And they made these in-soles which took two more visits to the chiropody school and when [laughs] when the tutor said to me, 'Now we'll put your boots on and see how they feel with you walking', I was like Mr Hopalong. Down on one side, up on the next. Down on one side up on the next. And no, nobody had noticed until I'd put those boots on and walked in them that they'd forgotten to put the cork like in-sole thing in. So I was ' inch lower with the right boot than I was with the left one. So they've had to go back to the makers' again and they decided because I had trouble tying the laces with my fingers they would put those strip things across. 

Velcro.

Velcro fastenings. They put three on one boot and two on the other and I, they were so tough I couldn't get them across to do them up.

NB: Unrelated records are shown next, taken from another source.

(** X14 on the keys [sk_live_abc] and [secret] and on the flag [0]. *)
Lemma key_and_flag_recognition_witness :
  @Driver.startup users_platform (@initial users_platform quiet_world)
    = (Ok tt, @initial users_platform quiet_world) /\
  @Driver.startup plain_key_platform (@initial plain_key_platform quiet_world)
    = (Throw (Error Driver.key_for_development),
       @initial plain_key_platform quiet_world) /\
  @Driver.startup flagged_platform (@initial flagged_platform quiet_world)
    = (Ok tt, @initial flagged_platform quiet_world).
Proof.
  split; [|split].
  - apply (proj1 (@key_and_flag_recognition users_platform
                    (@initial users_platform quiet_world) "sk_live_abc"
                    ltac:(vm_compute; reflexivity) ltac:(discriminate))
             "sk" "_abc").
    + reflexivity.
    + reflexivity.
    + right. exists "abc". reflexivity.
  - apply (proj1 (proj2 (@key_and_flag_recognition plain_key_platform
                           (@initial plain_key_platform quiet_world) "secret"
                           ltac:(vm_compute; reflexivity) ltac:(discriminate)))).
    + reflexivity.
    + left. vm_compute. reflexivity.
  - apply (proj2 (proj2 (@key_and_flag_recognition flagged_platform
                           (@initial flagged_platform quiet_world) "sk_test_abc"
                           ltac:(vm_compute; reflexivity) ltac:(discriminate)))
             "0").
    + vm_compute. reflexivity.
    + discriminate.
Defined.

(** X15 on the record of Acme. *)
Lemma organization_schema_accepts_witness :
  IndexOrgTs.safeParse acme_record = inr acme.
Proof.
  apply (proj2 (organization_schema_accepts acme_record acme)).
  eexists. split; [reflexivity|].
  split; [eexists; split; reflexivity|]. split; reflexivity.
Defined.

(** X16 on the record of Cy, and on the same record with a [null] phone. *)
Lemma user_schema_accepts_witness :
  @IndexTs.safeParse users_platform cy_record = inr cy /\
  @IndexTs.safeParse users_platform null_phone_record <> inr cy.
Proof.
  split.
  - apply (proj2 (@user_schema_accepts users_platform cy_record cy)).
    eexists. split; [reflexivity|].
    split; [eexists; split; reflexivity|].
    repeat split; reflexivity.
  - intros Hparse.
    apply (proj1 (@user_schema_accepts users_platform null_phone_record cy))
      in Hparse.
    destruct Hparse as (fields & [= <-] & _ & _ & _ & _ & Hphone & _).
    exact Hphone.
Defined.

(** X17 on the record of Cy with and without an entry that no schema
    names. *)
Lemma unknown_keys_are_ignored_witness :
  @IndexTs.safeParse users_platform annotated_record
    = @IndexTs.safeParse users_platform cy_record.
Proof.
  apply (proj1 (@unknown_keys_are_ignored users_platform
                  [("_id", JObj [("$oid", JStr "c3")]);
                   ("email", JStr "cy@example.org")]
                  [("_id", JObj [("$oid", JStr "c3")]);
                   ("legacy_flags", JNum 7);
                   ("email", JStr "cy@example.org")])).
  repeat constructor.
Defined.

(** X18 on an organization that is rate limited twice. *)
Lemma every_attempt_looks_up_again_witness :
  let st := @initial organizations_platform twice_limited_world in
  lookup_requests
    (trace (snd (@IndexOrgTs.processOrganizationToClerk organizations_platform
                   3 acme_record st)))
  = ["ann@example.org"; "ann@example.org"; "ann@example.org"].
Proof.
  cbv zeta.
  assert (Hparse : IndexOrgTs.safeParse acme_record = inr acme)
    by (vm_compute; reflexivity).
  assert (Hlimited : forall j, (j < 2)%nat ->
            exists limited,
              fst (@IndexOrgTs.createOrganization organizations_platform acme
                     (before_attempt
                        (@IndexOrgTs.createOrganization organizations_platform)
                        acme j
                        (@initial organizations_platform twice_limited_world)))
                = Throw limited /\
              error_status limited = Some 429).
  { intros [|[|j]] Hj; [| |lia].
    all: exists (ApiError (Some 429) "Too Many Requests").
    all: split; vm_compute; reflexivity. }
  assert (Hlast : forall error,
            fst (@IndexOrgTs.createOrganization organizations_platform acme
                   (before_attempt
                      (@IndexOrgTs.createOrganization organizations_platform)
                      acme 2
                      (@initial organizations_platform twice_limited_world)))
              = Throw error ->
            error_status error <> Some 429).
  { intros error Hthrow. vm_compute in Hthrow. discriminate. }
  rewrite (proj1 (@every_attempt_looks_up_again organizations_platform 3 2
                    acme_record acme
                    (@initial organizations_platform twice_limited_world)
                    ltac:(lia) Hparse Hlimited Hlast)).
  reflexivity.
Defined.

(** X19 on the three users. *)
Lemma log_follows_the_file_witness :
  let st' := snd (@IndexTs.script users_platform 5
                    (@initial users_platform three_users_world)) in
  sublist (map log_id (logfile st'))
          (map (fun record => get record "_id") three_users) /\
  (length (logfile st') <= 3)%nat.
Proof.
  cbv zeta.
  destruct (proj1 (@log_follows_the_file users_platform 5 three_users_world
                     three_users) ltac:(vm_compute; reflexivity))
    as [Hsub Hlength].
  split.
  - exact Hsub.
  - exact Hlength.
Defined.

(** C8 as stated fails under the timers of Node, which fire after one
    millisecond when the delay is above 2^31 - 1: with [DELAY_MS] set to
    2147483648 the run over the three users completes without any retry,
    every record is handed over after a sleep of that delay, and the clock
    shows 3 at the end, not 3 * 2147483648 or more. *)
Lemma throttle_bound_fails_for_long_delay :
  let P := long_delay_platform in
  let run := @IndexTs.script P 5 (@initial P quiet_world) in
  @readJSON P (@input_file P "users") = inr three_users /\
  @Driver.DELAY P = Num 2147483648 /\
  0 <= 2147483648 /\
  fst run = Ok tt /\
  processed (trace (snd run)) = three_users /\
  sleeps (trace (snd run))
    = [Num 2147483648; Num 2147483648; Num 2147483648] /\
  clock (snd run) = 3 /\
  ~ (Z.of_nat (length (processed (trace (snd run)))) * 2147483648
     <= clock (snd run)).
Proof.
  cbv zeta.
  assert (Hprocessed :
            processed (trace (snd (@IndexTs.script long_delay_platform 5
                                     (@initial long_delay_platform quiet_world))))
            = three_users)
    by (vm_compute; reflexivity).
  assert (Hclock :
            clock (snd (@IndexTs.script long_delay_platform 5
                          (@initial long_delay_platform quiet_world))) = 3)
    by (vm_compute; reflexivity).
  split; [vm_compute; reflexivity|].
  split; [vm_compute; reflexivity|].
  split; [lia|].
  split; [vm_compute; reflexivity|].
  split; [exact Hprocessed|].
  split; [vm_compute; reflexivity|].
  split; [exact Hclock|].
  rewrite Hprocessed, Hclock. cbn. lia.
Qed.

(** C8 on the three users with a timer that honours its delay, where the run
    completes, and on the file that opens with [null], where it ends with an
    error after the first record. *)
Lemma throttle_before_each_record_witness :
  (let P := users_platform in
   let run := @IndexTs.script P 5 (@initial P three_users_world) in
   fst run = Ok tt /\
   @Driver.DELAY P = Num 1000 /\
   (exists bodies,
      trace (snd run)
        = EvReadFile "users.json" :: blocks (Num 1000) three_users bodies /\
      Forall (fun body => forallb is_attempt body = true) bodies) /\
   processed (trace (snd run)) = three_users /\
   3 * 1000 <= clock (snd run)) /\
  (let P := null_platform in
   let run := @IndexTs.script P 5 (@initial P quiet_world) in
   fst run <> Ok tt /\
   (exists bodies,
      trace (snd run)
        = EvReadFile "users.json"
          :: blocks (Num 1000) [JNull; user_record "a1" "ann@example.org"]
               bodies /\
      processed (trace (snd run))
        = take (length bodies) [JNull; user_record "a1" "ann@example.org"]) /\
   processed (trace (snd run)) = [JNull] /\
   1 * 1000 <= clock (snd run)).
Proof.
  split; cbv zeta.
  - assert (Hfile : @readJSON users_platform (@input_file users_platform "users")
                    = inr three_users)
      by (vm_compute; reflexivity).
    assert (Hstart := @startup_passes_of_outcome users_platform
              (@initial users_platform three_users_world)
              ltac:(vm_compute; reflexivity)).
    assert (Hout : fst (@IndexTs.script users_platform 5
                          (@initial users_platform three_users_world))
                   = Ok tt)
      by (vm_compute; reflexivity).
    assert (Hdelay : @Driver.DELAY users_platform = Num 1000)
      by (vm_compute; reflexivity).
    assert (Htimer : forall ms, 0 <= @timer users_platform ms).
    { intros ms. change (0 <= plain_timer ms). destruct ms; cbn; lia. }
    assert (Hfire : 1000 <= @timer users_platform (Num 1000)).
    { change (1000 <= plain_timer (Num 1000)). cbn. lia. }
    pose proof (@throttle_before_each_record users_platform 5
                  three_users_world) as Hthrottle.
    cbv zeta in Hthrottle. destruct Hthrottle as [Hshape Hbound].
    destruct (Hshape three_users Hstart Hfile)
      as (bodies & Htrace & Hbodies & _ & _ & Hall).
    specialize (Hall Hout).
    assert (Hslice : @slice json (@Driver.OFFSET users_platform) three_users
                     = three_users)
      by (vm_compute; reflexivity).
    rewrite Hslice in Htrace, Hall. rewrite Hdelay in Htrace.
    split; [exact Hout|]. split; [exact Hdelay|].
    split; [exists bodies; split; [exact Htrace|exact Hbodies]|].
    split; [exact Hall|].
    specialize (Hbound 1000 Hdelay ltac:(lia) Htimer Hfire).
    rewrite Hall in Hbound. exact Hbound.
  - assert (Hfile : @readJSON null_platform (@input_file null_platform "users")
                    = inr [JNull; user_record "a1" "ann@example.org"])
      by (vm_compute; reflexivity).
    assert (Hstart := @startup_passes_of_outcome null_platform
              (@initial null_platform quiet_world)
              ltac:(vm_compute; reflexivity)).
    assert (Hout : fst (@IndexTs.script null_platform 5
                          (@initial null_platform quiet_world))
                   = Throw (TypeError
                              "Cannot read properties of null (reading '_id')"))
      by (vm_compute; reflexivity).
    assert (Hprocessed :
              processed (trace (snd (@IndexTs.script null_platform 5
                                       (@initial null_platform quiet_world))))
              = [JNull])
      by (vm_compute; reflexivity).
    assert (Hdelay : @Driver.DELAY null_platform = Num 1000)
      by (vm_compute; reflexivity).
    assert (Htimer : forall ms, 0 <= @timer null_platform ms).
    { intros ms. change (0 <= plain_timer ms). destruct ms; cbn; lia. }
    assert (Hfire : 1000 <= @timer null_platform (Num 1000)).
    { change (1000 <= plain_timer (Num 1000)). cbn. lia. }
    pose proof (@throttle_before_each_record null_platform 5 quiet_world)
      as Hthrottle.
    cbv zeta in Hthrottle. destruct Hthrottle as [Hshape Hbound].
    destruct (Hshape _ Hstart Hfile)
      as (bodies & Htrace & _ & _ & Htaken & _).
    assert (Hslice : @slice json (@Driver.OFFSET null_platform)
                       [JNull; user_record "a1" "ann@example.org"]
                     = [JNull; user_record "a1" "ann@example.org"])
      by (vm_compute; reflexivity).
    rewrite Hslice in Htrace, Htaken. rewrite Hdelay in Htrace.
    split; [rewrite Hout; discriminate|].
    split; [exists bodies; split; [exact Htrace|exact Htaken]|].
    split; [exact Hprocessed|].
    specialize (Hbound 1000 Hdelay ltac:(lia) Htimer Hfire).
    rewrite Hprocessed in Hbound. exact Hbound.
Defined.

End ScriptedMore.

So that was another fault that had to be. Now I'm supposed to go next week to see the fitter. If it had been on a Thursday I wouldn't have seen you [laughs] because you only see him when he's, he's like the invisible fairy, you know. I did say to one person in the office, the last time I went, 'Are we going to get a permanent fitter?' And she said, 'We've been trying but they're so scarce on the ground and of course it's holiday time too'. But so that was the story of my latest pair of boots.

 

She uses an electric 'four wheel trolley' to get to the village and back.

She uses an electric 'four wheel trolley' to get to the village and back.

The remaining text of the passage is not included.